ASK DEAN DALILI, MD, about the struggles that hospitalists have faced during the pandemic, and he talks about the bravery and resilience of hospitalists and other clinicians on the front lines of covid. As president of hospital medicine for Envision Healthcare, which has more than 27,000 clinicians working in more than 800 hospital medicine and emergency medicine groups around the country, Dr. Dalili is proud.
“We had a group of people who for all intents and purposes were essentially running into the fire not really knowing what was going to happen when they got there,” says Dr. Dalili. “You have to admire their commitment to caring in an environment with elements of uncertainty. The level of resiliency that people demonstrated was awe-inspiring.”
But he’s quick to point out that bravery can come at a high price. Hospitalists, after all, have been storming that metaphorically burning building day after day, not just once or twice, and that can take a toll on their mental health.
“There’s clinical fatigue,” Dr. Dalili says, “or being tired from the sheer volume of work. But there’s also a sense of emotional fatigue about this ever-present threat.” Needing to be encased in PPE, for example, “clinicians don’t get the same level of emotional connection to patients. And then there are all the things outside of work that our providers are dealing with, from childcare and social isolation to social distancing or quarantining.”
How have hospitalists managed the mental strain of caring for patients during the pandemic? We asked three hospitalists to describe their experiences and the strategies that helped them stay strong during a time of unprecedented stress.
Hitting close to home
When Angelika Koch-Leibmann, MD, a hospitalist at Evergreen Health in Kirkland, Wash., found herself caring for some of the first Americans diagnosed with covid, the biggest challenge was dealing with all the unknowns. In February, she treated one of the patients from the Life Care Center of Kirkland, which ended up being ground zero for covid in the Seattle area.
“It was a lot of death to process.”
~ Angelika Koch-Leibmann, MD Evergreen Health
“In the beginning, we didn’t really know much,” Dr. Koch-Leibmann says, “but we definitely saw that people were getting sicker so much faster than patients with the regular flu.” Couples admitted to the hospital were dying at the same time, and nurses were losing up to one covid patient per shift during the month of March. “It was a lot of death to process,” she says.
Staff quickly realized that patients weren’t the only ones at risk. An ICU nurse at her hospital who had treated some of the earliest covid patients died after becoming infected. (An ED physician and a hospitalist ARNP in her group also got the virus and needed to be hospitalized, but survived.)

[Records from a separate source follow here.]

(** [mpuDetect] once both identity reads on I2C are known. *)
Lemma mpuDetect_primary (s : machine World) (sigbuf : list byte) (w1 : World)
    (ack2 : bool) (inqbuf : list byte) (w2 : World) :
  USE_I2C (build P) = true ->
  i2cRead P MPU_ADDRESS (MPU_RA_WHO_AM_I (regs P)) 1 (delay_fn P 35 (world s))
    = (true, sigbuf, w1) ->
  i2cRead P MPU_ADDRESS (MPU_RA_WHO_AM_I_LEGACY (regs P)) 1 w1 = (ack2, inqbuf, w2) ->
  mpuDetect P s
  = if ack2 && (Z.land (cell inqbuf 0) MPU_INQUIRY_MASK =? MPUx0x0_WHO_AM_I_CONST)
    then Done tt
           (upd_gyro (gyro_upd_configuration
                        (cfg_set_gyroReadXRegister (MPU3050_GYRO_OUT (regs P))))
              (upd_gyro (gyro_upd_detectionResult (res_set_sensor MPU_3050))
                 (afterProbes P s w2)))
    else if Z.land (cell sigbuf 0) MPU_INQUIRY_MASK =? MPUx0x0_WHO_AM_I_CONST
    then mpu6050FindRevision P
           (upd_gyro (gyro_upd_detectionResult (res_set_sensor MPU_60x0))
              (afterProbes P s w2))
    else if Z.land (cell sigbuf 0) MPU_INQUIRY_MASK =? MPU6500_WHO_AM_I_CONST
    then Done tt
           (upd_gyro (gyro_upd_detectionResult (res_set_sensor MPU_65xx_I2C))
              (afterProbes P s w2))
    else Done tt (afterProbes P s w2).
Proof.
  intros Hi2c Hsig Hinq.
  unfold mpuDetect. rewrite Hi2c.
  unfold bind at 1. unfold delay. rewrite external_run. cbn [fst snd].
  unfold bind at 1. unfold bind at 1.
  rewrite (mpuReadRegisterI2C_run P _ _
             (advance (delay_fn P 35 (world s)) (EvDelay 35) s) _ _ _ Hsig).
  cbv beta iota. unfold ret at 1.
  rewrite !bind_modifyGyro.
  unfold bind at 1.
  match goal with
  | |- context [mpuReadRegisterI2C P ?r ?l ?t] =>
      rewrite (mpuReadRegisterI2C_run P r l t ack2 inqbuf w2 Hinq)
  end.
  cbv beta iota.
  rewrite !to_uint8_land by apply cell_range.
  assert (Hstate :
    advance w2 (EvI2cRead MPU_ADDRESS (MPU_RA_WHO_AM_I_LEGACY (regs P)) 1)
      (upd_gyro (gyro_upd_configuration
                   (cfg_set_gyroReadXRegister (MPU_RA_GYRO_XOUT_H (regs P))))
         (upd_gyro (gyro_upd_configuration (cfg_set_writeFn ptr_mpuWriteRegisterI2C))
            (upd_gyro (gyro_upd_configuration (cfg_set_readFn ptr_mpuReadRegisterI2C))
               (advance w1 (EvI2cRead MPU_ADDRESS (MPU_RA_WHO_AM_I (regs P)) 1)
                  (advance (delay_fn P 35 (world s)) (EvDelay 35) s)))))
    = afterProbes P s w2).
  { unfold afterProbes, advance, upd_gyro, probeCalls. cbn [gyro acc world trace
      glob_mpuDetectionResult glob_mpuConfiguration].
    rewrite <- !app_assoc. reflexivity. }
  rewrite Hstate.
  destruct (ack2 && _); [reflexivity |].
  destruct (_ =? MPUx0x0_WHO_AM_I_CONST); [reflexivity |].
  destruct (_ =? MPU6500_WHO_AM_I_CONST); reflexivity.
Qed.

End Detection.

Section DetectionCases.

Context {World : Type}.
Variable P : Platform World.

(** What [mpu6050FindRevision] leaves alone, and the bus calls it
    makes: one 6-byte burst at the revision register, then at most one
    read of the product identifier. *)
Lemma mpu6050FindRevision_frame (s : machine World) (f : mpuReadRegisterFunc) :
  readFn (mpuConfiguration (gyro s)) = Some f ->
  mpuConfiguration (gyro (final (mpu6050FindRevision P s))) = mpuConfiguration (gyro s) /\
  sensor (mpuDetectionResult (gyro (final (mpu6050FindRevision P s))))
    = sensor (mpuDetectionResult (gyro s)) /\
  exists tail,
    trace (final (mpu6050FindRevision P s))
    = trace s ++ readEvent f (MPU_RA_XA_OFFS_H (regs P)) 6 :: tail /\
    (tail = [] \/ tail = [readEvent f (MPU_RA_PRODUCT_ID (regs P)) 1]).
Proof.
  intros Hf.
  destruct (readOracle P f (MPU_RA_XA_OFFS_H (regs P)) 6 (world s))
    as [[ack burst] w1] eqn:Hburst.
  pose proof (mpu6050FindRevision_run P s f ack burst w1 Hf Hburst) as Hrun.
  cbv zeta in Hrun.
  destruct (spec_classifyCode (spec_revisionCode burst)).
  - rewrite Hrun. repeat split. exists []. split; [reflexivity | left; reflexivity].
  - rewrite Hrun. repeat split. exists []. split; [reflexivity | left; reflexivity].
  - destruct (readOracle P f (MPU_RA_PRODUCT_ID (regs P)) 1 w1)
      as [[ack2 productId] w2] eqn:Hpid.
    specialize (Hrun ack2 productId w2 eq_refl).
    destruct (spec_classifyNibble (spec_nibble productId)); rewrite Hrun;
      (repeat split; eexists; split; [| right; reflexivity]);
      cbn [final trace upd_gyro advance]; rewrite <- app_assoc; reflexivity.
Qed.

Lemma spiBlock_decline (p : spiProbe) (claim : M World unit) (rest : M World bool)
    (s : machine World) (w : World) :
  spiDetect P p (world s) = (false, w) ->
  spiBlock P true p claim rest s = rest (advance w (EvSpiDetect p) s).
Proof.
  intros H. unfold spiBlock, bind. rewrite external_run, H. reflexivity.
Qed.

(** When every compiled-in probe declines, the SPI detection returns
    [false] and has written nothing. *)
Lemma detectSPI_declined (s : machine World) :
  allDecline P (enabledProbes (build P)) (world s) = true ->
  exists s',
    detectSPISensorsAndUpdateDetectionResult P s = Done false s' /\
    gyro s' = gyro s /\ acc s' = acc s /\
    glob_mpuDetectionResult s' = glob_mpuDetectionResult s /\
    glob_mpuConfiguration s' = glob_mpuConfiguration s /\
    world s' = worldAfterProbes P (enabledProbes (build P)) (world s) /\
    trace s' = trace s ++ map EvSpiDetect (enabledProbes (build P)).
Proof.
  unfold detectSPISensorsAndUpdateDetectionResult, enabledProbes.
  assert (Hblock : forall (defined : bool) (p : spiProbe) (claim : M World unit)
                          (rest : M World bool) (ps : list spiProbe),
    (forall t, allDecline P ps (world t) = true ->
       exists t', rest t = Done false t' /\
         gyro t' = gyro t /\ acc t' = acc t /\
         glob_mpuDetectionResult t' = glob_mpuDetectionResult t /\
         glob_mpuConfiguration t' = glob_mpuConfiguration t /\
         world t' = worldAfterProbes P ps (world t) /\
         trace t' = trace t ++ map EvSpiDetect ps) ->
    forall t, allDecline P ((if defined then [p] else []) ++ ps) (world t) = true ->
       exists t', spiBlock P defined p claim rest t = Done false t' /\
         gyro t' = gyro t /\ acc t' = acc t /\
         glob_mpuDetectionResult t' = glob_mpuDetectionResult t /\
         glob_mpuConfiguration t' = glob_mpuConfiguration t /\
         world t' = worldAfterProbes P ((if defined then [p] else []) ++ ps) (world t) /\
         trace t' = trace t ++ map EvSpiDetect ((if defined then [p] else []) ++ ps)).
  { intros defined p claim rest ps Hrest t Hdecl. destruct defined.
    - cbn [app allDecline worldAfterProbes map] in *.
      destruct (spiDetect P p (world t)) as [claimed w] eqn:Hp.
      destruct claimed; [discriminate Hdecl |]. cbn [negb andb snd] in *.
      rewrite (spiBlock_decline p claim rest t w Hp).
      destruct (Hrest (advance w (EvSpiDetect p) t) Hdecl)
        as (t' & Hrun & Hg & Ha & Hgr & Hgc & Hw & Ht).
      exists t'. repeat split; try assumption.
      rewrite Ht. cbn [trace advance]. rewrite <- app_assoc. reflexivity.
    - cbn [app]. exact (Hrest t Hdecl). }
  rewrite <- (app_nil_r (if USE_GYRO_SPI_ICM20689 (build P) then _ else _)).
  revert s. do 5 apply Hblock.
  intros t _. exists t. cbn [map worldAfterProbes]. rewrite app_nil_r. repeat split.
Qed.

End DetectionCases.

(** C2.  When the identity probe on I2C is acknowledged, the legacy
    probe does not make the device an MPU-3050, and the identity byte
    under the inquiry mask is the six-axis constant, [mpuDetect] ends as
    one run of [mpu6050FindRevision] from the state in which the variant
    is [MPU_60x0]; however that run ends, the variant is [MPU_60x0], the
    I2C functions are installed, the gyro burst register is
    [MPU_RA_GYRO_XOUT_H], and exactly one revision burst has been read.
    If that burst carries code 2 the resolution is full. *)
Theorem mpuDetect_six_axis {World} (P : Platform World) (s : machine World)
    (sigbuf : list byte) (w1 : World) (ack2 : bool) (inqbuf : list byte) (w2 : World) :
  USE_I2C (build P) = true ->
  i2cRead P MPU_ADDRESS (MPU_RA_WHO_AM_I (regs P)) 1 (delay_fn P 35 (world s))
    = (true, sigbuf, w1) ->
  i2cRead P MPU_ADDRESS (MPU_RA_WHO_AM_I_LEGACY (regs P)) 1 w1 = (ack2, inqbuf, w2) ->
  ack2 && (Z.land (cell inqbuf 0) MPU_INQUIRY_MASK =? MPUx0x0_WHO_AM_I_CONST) = false ->
  Z.land (cell sigbuf 0) MPU_INQUIRY_MASK = MPUx0x0_WHO_AM_I_CONST ->
  let s3 := upd_gyro (gyro_upd_detectionResult (res_set_sensor MPU_60x0))
              (afterProbes P s w2) in
  let s' := final (mpuDetect P s) in
  mpuDetect P s = mpu6050FindRevision P s3 /\
  sensor (mpuDetectionResult (gyro s')) = MPU_60x0 /\
  gyroReadXRegister (mpuConfiguration (gyro s')) = MPU_RA_GYRO_XOUT_H (regs P) /\
  readFn (mpuConfiguration (gyro s')) = Some ptr_mpuReadRegisterI2C /\
  writeFn (mpuConfiguration (gyro s')) = Some ptr_mpuWriteRegisterI2C /\
  (exists tail,
      trace s' = trace s ++ probeCalls P
                 ++ EvI2cRead MPU_ADDRESS (MPU_RA_XA_OFFS_H (regs P)) 6 :: tail /\
      (tail = [] \/ tail = [EvI2cRead MPU_ADDRESS (MPU_RA_PRODUCT_ID (regs P)) 1])) /\
  (forall (ack3 : bool) (burst : list byte) (w3 : World),
      i2cRead P MPU_ADDRESS (MPU_RA_XA_OFFS_H (regs P)) 6 w2 = (ack3, burst, w3) ->
      spec_revisionCode burst = 2 ->
      mpuDetect P s
      = Done tt
          (upd_gyro (gyro_upd_detectionResult (res_set_resolution MPU_FULL_RESOLUTION))
             (advance w3 (EvI2cRead MPU_ADDRESS (MPU_RA_XA_OFFS_H (regs P)) 6) s3))).
Proof.
  intros Hi2c Hsig Hinq Hlegacy Hsix s3 s'.
  assert (Hrun : mpuDetect P s = mpu6050FindRevision P s3).
  { rewrite (mpuDetect_primary P s sigbuf w1 ack2 inqbuf w2 Hi2c Hsig Hinq).
    rewrite Hlegacy, Hsix. reflexivity. }
  assert (Hf : readFn (mpuConfiguration (gyro s3)) = Some ptr_mpuReadRegisterI2C)
    by reflexivity.
  destruct (mpu6050FindRevision_frame P s3 _ Hf) as (Hcfg & Hsensor & tail & Htrace & Htail).
  subst s'. rewrite Hrun. split; [reflexivity |].
  split; [rewrite Hsensor; reflexivity |].
  rewrite Hcfg. split; [reflexivity |]. split; [reflexivity |]. split; [reflexivity |].
  split.
  - exists tail. split; [| exact Htail].
    rewrite Htrace. cbn [s3 trace upd_gyro afterProbes readEvent].
    rewrite <- app_assoc. reflexivity.
  - intros ack3 burst w3 Hburst Hcode.
    pose proof (mpu6050FindRevision_run P s3 ptr_mpuReadRegisterI2C ack3 burst w3
                  Hf Hburst) as Hrev.
    cbv zeta in Hrev. rewrite Hcode in Hrev. exact Hrev.
Qed.

(** On the bench: identity byte 0x68, a legacy read that is refused,
    and a revision burst with code 2. *)
Lemma mpuDetect_six_axis_witness :
  sensor (mpuDetectionResult
            (gyro (final (mpuDetect Bench.platform (Bench.boot Bench.sixAxisWorld)))))
    = MPU_60x0 /\
  gyroReadXRegister (mpuConfiguration
            (gyro (final (mpuDetect Bench.platform (Bench.boot Bench.sixAxisWorld)))))
    = 0x43 /\
  resolution (mpuDetectionResult
            (gyro (final (mpuDetect Bench.platform (Bench.boot Bench.sixAxisWorld)))))
    = MPU_FULL_RESOLUTION /\
  trace (final (mpuDetect Bench.platform (Bench.boot Bench.sixAxisWorld)))
    = [EvDelay 35; EvI2cRead 0x68 0x75 1; EvI2cRead 0x68 0x00 1; EvI2cRead 0x68 0x06 6].
Proof.
  destruct (mpuDetect_six_axis Bench.platform (Bench.boot Bench.sixAxisWorld)
              [x68]
              {| Bench.reads := [(false, [x00]); (true, Bench.codeTwoBurst)];
                 Bench.probes := [] |}
              false [x00] Bench.revisionWorld
              eq_refl eq_refl eq_refl eq_refl eq_refl)
    as (_ & Hsensor & Hreg & _ & _ & _ & Hfull).
  split; [exact Hsensor |]. split; [exact Hreg |].
  rewrite (Hfull true Bench.codeTwoBurst Bench.quiet eq_refl eq_refl).
  split; reflexivity.
Defined.

(** C3, as amended.  When the identity probe on I2C is acknowledged and
    the separate read of the legacy identity register is acknowledged
    with a byte that is the legacy constant under the inquiry mask,
    [mpuDetect] makes the device an [MPU_3050], sets the gyro burst
    register to [MPU3050_GYRO_OUT] and returns; no revision burst is
    read and the resolution is not touched.  The primary identity byte
    plays no part. *)
Theorem mpuDetect_legacy {World} (P : Platform World) (s : machine World)
    (sigbuf : list byte) (w1 : World) (inqbuf : list byte) (w2 : World) :
  USE_I2C (build P) = true ->
  i2cRead P MPU_ADDRESS (MPU_RA_WHO_AM_I (regs P)) 1 (delay_fn P 35 (world s))
    = (true, sigbuf, w1) ->
  i2cRead P MPU_ADDRESS (MPU_RA_WHO_AM_I_LEGACY (regs P)) 1 w1 = (true, inqbuf, w2) ->
  Z.land (cell inqbuf 0) MPU_INQUIRY_MASK = MPUx0x0_WHO_AM_I_CONST ->
  let s' := upd_gyro (gyro_upd_configuration
                        (cfg_set_gyroReadXRegister (MPU3050_GYRO_OUT (regs P))))
              (upd_gyro (gyro_upd_detectionResult (res_set_sensor MPU_3050))
                 (afterProbes P s w2)) in
  mpuDetect P s = Done tt s' /\
  sensor (mpuDetectionResult (gyro s')) = MPU_3050 /\
  resolution (mpuDetectionResult (gyro s')) = resolution (mpuDetectionResult (gyro s)) /\
  gyroReadXRegister (mpuConfiguration (gyro s')) = MPU3050_GYRO_OUT (regs P) /\
  trace s' = trace s ++ probeCalls P.
Proof.
  intros Hi2c Hsig Hinq Hlegacy s'.
  rewrite (mpuDetect_primary P s sigbuf w1 true inqbuf w2 Hi2c Hsig Hinq).
  rewrite Hlegacy. repeat split.
Qed.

Dr. Koch-Leibmann worked many nights with that ICU nurse, and while she wasn’t particularly close to him, his death shook her. “That was really hard on us since we are so close to our nurses,” she says. “It hit home that the virus isn’t a threat only to the patients we’re treating.”
In addition to that anxiety, Dr. Koch-Leibmann felt a profound sense of exhaustion. “It took so much out of you to talk to families without really knowing what to expect and what to tell them and what the course of the disease will be,” she explains.

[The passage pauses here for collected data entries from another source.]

(** * TrialGuard admission engine: a shallow embedding of [app.py]

    The engine classes of [app.py] ([TrialUser], [TenantConfig],
    [ResourceMonitor], [TrialGuardEngine]) are embedded as records and
    functions.  Python floats are binary64 primitive floats, Python ints
    are [Z], dictionaries are [gmap]s keyed by strings, and the two
    ambient effects of the program, [time.time()] and the [random]
    module, are explicit oracles threaded through a small state and
    exception monad. *)

From Stdlib Require Import ZArith Floats DecimalString.
From stdpp Require Import gmap strings list.

Set Warnings "-inexact-float,-clear-no-such-hyp".

(** ** Python primitives on floats *)

Module Py.

(** [a > b], [a >= b] and [a < b] on floats are the IEEE comparisons:
    all of them are [False] when an operand is a NaN. *)
Definition gt (a b : float) : bool := (b <? a)%float.
Definition ge (a b : float) : bool := (b <=? a)%float.
Definition lt (a b : float) : bool := (a <? b)%float.

(** The builtins [max(a, b)] and [min(a, b)] keep their first argument
    unless the second one is strictly greater (resp. smaller). *)
Definition max (a b : float) : float := if gt b a then b else a.
Definition min (a b : float) : float := if lt b a then b else a.

(** Conversion of an [int] to a [float], as done by [int / float]:
    the nearest binary64, ties to even.  (CPython raises
    [OverflowError] beyond the binary64 range, where this conversion
    yields an infinity; no counter of the engine gets there.) *)
Definition float_of_int (z : Z) : float :=
  SF2Prim (binary_normalize prec emax z 0 false).

(** Truth value of an optional string: [None] and [""] are falsy. *)
Definition truthy (o : option string) : bool :=
  match o with
  | Some s => bool_decide (s ≠ "")
  | None => false
  end.

(** [l[-k:]]: the last [k] elements, the whole list when it is shorter. *)
Definition last_slice {A} (k : nat) (l : list A) : list A :=
  drop (length l - k) l.

(** [l.pop(0)] on a non-empty list (the popped value is not used). *)
Definition pop0 {A} (l : list A) : list A := tail l.

(** [l[-1] += x] on a list of floats; guarded by the caller so that the
    list is not empty. *)
Definition add_to_last (x : float) (l : list float) : list float :=
  match last l with
  | Some d => <[length l - 1 := (d + x)%float]> l
  | None => l
  end.

End Py.

(** ** Decisions *)

Inductive DecisionKind : Set :=
| DECISION_ALLOW
| DECISION_THROTTLE
| DECISION_BLOCK
| DECISION_FLAG_SALES.

Definition decision_name (d : DecisionKind) : string :=
  match d with
  | DECISION_ALLOW => "ALLOW"
  | DECISION_THROTTLE => "THROTTLE"
  | DECISION_BLOCK => "BLOCK"
  | DECISION_FLAG_SALES => "FLAG_SALES"
  end.

#[global] Instance DecisionKind_eq_dec : EqDecision DecisionKind.
Proof. solve_decision. Defined.

(** ** class TrialUser *)

Record Event : Type := {
  timestamp : float;
  type : string;
  resource : option string
}.

Record TrialUser : Type := {
  tenant_id : string;
  user_id : string;
  user_type : string;
  created_at : float;
  events : list Event;
  api_count : Z;
  feature_sequence : list string;
  last_active : float;
  session_durations : list float;
  estimated_cost : float;
  feature_value : float;
  abuse_score : float;
  roi_score : float;
  current_decision : DecisionKind;
  reasons : list string
}.

(** [TrialUser.__init__]: the constructor reads the clock twice, once for
    [created_at] and once for [last_active]. *)
Definition TrialUser_init (t_created t_active : float)
    (tenant user utype : string) : TrialUser :=
  {| tenant_id := tenant;
     user_id := user;
     user_type := utype;
     created_at := t_created;
     events := [];
     api_count := 0;
     feature_sequence := [];
     last_active := t_active;
     session_durations := [];
     estimated_cost := 0;
     feature_value := 0;
     abuse_score := 0;
     roi_score := 0;
     current_decision := DECISION_ALLOW;
     reasons := [] |}.

(** [TrialUser.add_event]; [now] is the value of its [time.time()]. *)
Definition add_event (now : float) (event_type : string)
    (resource_id : option string) (cost value : float)
    (self : TrialUser) : TrialUser :=
  let appended := feature_sequence self ++ [event_type] in
  let time_since_last := (now - last_active self)%float in
  {| tenant_id := tenant_id self;
     user_id := user_id self;
     user_type := user_type self;
     created_at := created_at self;
     events := events self ++
       [{| timestamp := now; type := event_type; resource := resource_id |}];
     api_count := api_count self + 1;
     feature_sequence :=
       if decide (10 < length appended) then Py.pop0 appended else appended;
     last_active := now;
     session_durations :=
       if Py.gt time_since_last 300 then session_durations self ++ [0%float]
       else match session_durations self with
            | [] => []
            | _ :: _ => Py.add_to_last time_since_last (session_durations self)
            end;
     estimated_cost := (estimated_cost self + cost)%float;
     feature_value := (feature_value self + value)%float;
     abuse_score := abuse_score self;
     roi_score := roi_score self;
     current_decision := current_decision self;
     reasons := reasons self |}.

(** ** class TenantConfig *)

Record TenantConfig : Type := {
  name : string;
  max_api_rate : float;
  max_cost_per_session : float;
  abuse_threshold : float;
  roi_min_threshold : float;
  weight_abuse : float;
  weight_cost : float;
  weight_value : float
}.

Definition TenantConfig_init (n : string) : TenantConfig :=
  {| name := n;
     max_api_rate := 50;
     max_cost_per_session := 10;
     abuse_threshold := 0.7;
     roi_min_threshold := 0;
     weight_abuse := 0.5;
     weight_cost := 0.3;
     weight_value := 0.2 |}.

(** ** class ResourceMonitor *)

(** [usage_log] is a [defaultdict(list)]: reading a missing key stores an
    empty list under it and returns that list.  ([drain_alerts] is
    initialised to an empty dict and never touched again.) *)
Record ResourceMonitor : Type := {
  usage_log : gmap string (list float)
}.

Definition ResourceMonitor_init : ResourceMonitor := {| usage_log := ∅ |}.

(** [d[k]] on a [defaultdict(list)]: the list and the dictionary after
    the access. *)
Definition defaultdict_getitem (d : gmap string (list float)) (k : string)
    : list float * gmap string (list float) :=
  match d !! k with
  | Some l => (l, d)
  | None => ([], <[k := []]> d)
  end.

(** [ResourceMonitor.log_usage]; [now] is the value of its [time.time()]. *)
Definition log_usage (now : float) (resource_id : string)
    (self : ResourceMonitor) : ResourceMonitor :=
  let '(l, d) := defaultdict_getitem (usage_log self) resource_id in
  let d := <[resource_id := l ++ [now]]> d in
  let '(l, d) := defaultdict_getitem d resource_id in
  {| usage_log :=
       <[resource_id := List.filter (fun t => Py.lt (now - t) 60) l]> d |}.

(** [ResourceMonitor.get_load]: the count, and the monitor after the
    access. *)
Definition get_load (resource_id : string) (self : ResourceMonitor)
    : nat * ResourceMonitor :=
  let '(l, d) := defaultdict_getitem (usage_log self) resource_id in
  (length l, {| usage_log := d |}).

(** ** Float formatting: [f"{x:.2f}"] *)

(** Two decimal digits of a number below 100. *)
Definition two_digits (n : Z) : string :=
  let s := NilZero.string_of_uint (N.to_uint (Z.to_N n)) in
  if (n <? 10)%Z then "0" +:+ s else s.

(** Nearest integer to [num / den], ties to the even one ([0 < den]). *)
Definition round_half_even (num den : Z) : Z :=
  let q := (num / den)%Z in
  let r := (num mod den)%Z in
  if (2 * r <? den)%Z then q
  else if (den <? 2 * r)%Z then (q + 1)%Z
  else if Z.even q then q else (q + 1)%Z.

(** The format specification [.2f]: the exact binary value, correctly
    rounded to two decimals (ties to even); the sign is kept even when
    the digits are all zero. *)
Definition format_2f (x : float) : string :=
  match Prim2SF x with
  | S754_nan => "nan"
  | S754_infinity s => if s then "-inf" else "inf"
  | S754_zero s => if s then "-0.00" else "0.00"
  | S754_finite s m e =>
      let hundredths :=
        match e with
        | Zneg p => round_half_even (100 * Zpos m) (2 ^ Zpos p)
        | _ => (100 * Zpos m * 2 ^ e)%Z
        end in
      (if s then "-" else "")
      +:+ NilZero.string_of_uint (N.to_uint (Z.to_N (hundredths / 100)))
      +:+ "." +:+ two_digits (hundredths mod 100)
  end.

(** ** TrialGuardEngine: scoring and decision *)

(** [len(seq) >= 5 and len(set(seq[-5:])) == 1] *)
Definition repetitive (seq : list string) : bool :=
  bool_decide (5 ≤ length seq)
  && bool_decide (size (list_to_set (Py.last_slice 5 seq) : gset string) = 1).

(** [TrialGuardEngine._calculate_scores]; [now] is the value of its
    [time.time()].  The method writes [abuse_score] and [roi_score] on
    the user object and returns nothing. *)
Definition _calculate_scores (now : float) (user : TrialUser)
    (tenant : TenantConfig) : TrialUser :=
  let duration_mins := Py.max ((now - created_at user) / 60)%float 0.1%float in
  let api_rate := (Py.float_of_int (api_count user) / duration_mins)%float in
  let raw_abuse_score := 0%float in
  let raw_abuse_score :=
    if Py.gt api_rate (max_api_rate tenant)
    then (raw_abuse_score + 0.4)%float else raw_abuse_score in
  let raw_abuse_score :=
    if repetitive (feature_sequence user)
    then (raw_abuse_score + 0.3)%float else raw_abuse_score in
  let raw_abuse_score :=
    if Py.gt (estimated_cost user) (max_cost_per_session tenant)
    then (raw_abuse_score + 0.4)%float else raw_abuse_score in
  let abuse := Py.min raw_abuse_score 1%float in
  let net_value := (feature_value user - estimated_cost user)%float in
  let risk_factor := (1 - abuse)%float in
  {| tenant_id := tenant_id user;
     user_id := user_id user;
     user_type := user_type user;
     created_at := created_at user;
     events := events user;
     api_count := api_count user;
     feature_sequence := feature_sequence user;
     last_active := last_active user;
     session_durations := session_durations user;
     estimated_cost := estimated_cost user;
     feature_value := feature_value user;
     abuse_score := abuse;
     roi_score := (net_value * risk_factor)%float;
     current_decision := current_decision user;
     reasons := reasons user |}.

(** Rule 2 of [_make_decision]: the resource of the last recorded event,
    when it is truthy and its load exceeds 100.  [get_load] is only
    called when the resource is truthy ([and] short-circuits). *)
Definition hot_resource (mon : ResourceMonitor) (user : TrialUser)
    : option string * ResourceMonitor :=
  match last (events user) with
  | Some e =>
      match resource e with
      | Some r =>
          if Py.truthy (Some r) then
            let '(load, mon') := get_load r mon in
            (if decide (100 < load) then Some r else None, mon')
          else (None, mon)
      | None => (None, mon)
      end
  | None => (None, mon)
  end.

Despite the clear sense of danger, Dr. Koch-Leibmann also felt a sense of dedication and pride to continue on. “I was scared,” she recalls, “but I was proud that I was able to be there at patients’ and family members’ sides.”
Her hospital and group made her days treating covid less stressful through a couple of initiatives. For one, her group could rely on a “risk system” implemented before covid to help handle sick calls and high patient volumes.
While the pandemic has strained the hospital’s finances, the administration has been “incredibly supportive.” Administrators guaranteed that they wouldn’t make changes to that risk system or to the number of FTEs. Another plus: The hospital’s chief medical officer (CMO) is himself a hospitalist who understands their needs firsthand.
“Having support and reassurance from administration really helped us get through those difficult times,” Dr. Koch-Leibmann says.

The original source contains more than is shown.